— PROBLEM TO SOLVE —
Please repeat the lines below exactly. Begin with the line containing "answers of the" and go on through the line containing "A Python [str]".

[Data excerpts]
▽
(** * The conversation engine of the [openai] plugin

    A shallow embedding of [src/plugins/openai/__init__.py]: the message
    assembler, the context manager, the completion client, the user
    settings and the capability tags of the model directory, followed by
    the properties the specification states about them.

    The plugin's functions are coroutines that read and write files, send
    HTTP requests, log and answer the chat; they are embedded as
    computations in a state monad over a [world] that records these
    effects. What the plugin cannot decide (the configuration, the
    answers of the remote, whether a file can be written) is an
    [environment]. An exception that no [try] of the plugin catches
    leaves the function that raised it and its callers: such functions
    return an [option] ([None] when they raise) or an [ending]. *)

From Stdlib Require Import ZArith NArith Ascii String.
From stdpp Require Import base option list gmap pretty sorting.

Set Warnings "-register-all".
Local Open Scope N_scope.

(** ** Python strings

    A Python [str] is a sequence of Unicode code points: [len], slicing,
    [startswith] and the other methods count and compare code points.
    A code point is an [N]; a literal of the source is written
    [py "..."], which decodes the UTF-8 bytes of the Rocq literal. *)

Module PyStr.

Abbreviation str := (list N).

Fixpoint utf8_decode (bs : list N) : str :=
  match bs with
  | [] => []
  | b :: t =>
      if b <? 128 then b :: utf8_decode t
      else if b <? 224 then
        match t with
        | c1 :: t1 => ((b - 192) * 64 + (c1 - 128)) :: utf8_decode t1
        | _ => []
        end
      else if b <? 240 then
        match t with
        | c1 :: c2 :: t2 =>
            ((b - 224) * 4096 + (c1 - 128) * 64 + (c2 - 128)) :: utf8_decode t2
        | _ => []
        end
      else
        match t with
        | c1 :: c2 :: c3 :: t3 =>
            ((b - 240) * 262144 + (c1 - 128) * 4096 + (c2 - 128) * 64 + (c3 - 128))
              :: utf8_decode t3
        | _ => []
        end
  end.

Definition py (s : string) : str :=
  utf8_decode (N_of_ascii <$> list_ascii_of_string s).

(** [len(s)], [a + b] and truthiness are [length], [++] and [nonempty]. *)
Definition nonempty (s : str) : bool :=
  match s with [] => false | _ => true end.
△
— TASK RESPONSE —
    answers of the remote, whether a file can be written) is an
    [environment]. An exception that no [try] of the plugin catches
    leaves the function that raised it and its callers: such functions
    return an [option] ([None] when they raise) or an [ending]. *)

From Stdlib Require Import ZArith NArith Ascii String.
From stdpp Require Import base option list gmap pretty sorting.

Set Warnings "-register-all".
Local Open Scope N_scope.

(** ** Python strings

    A Python [str] is a sequence of Unicode code points: [len], slicing,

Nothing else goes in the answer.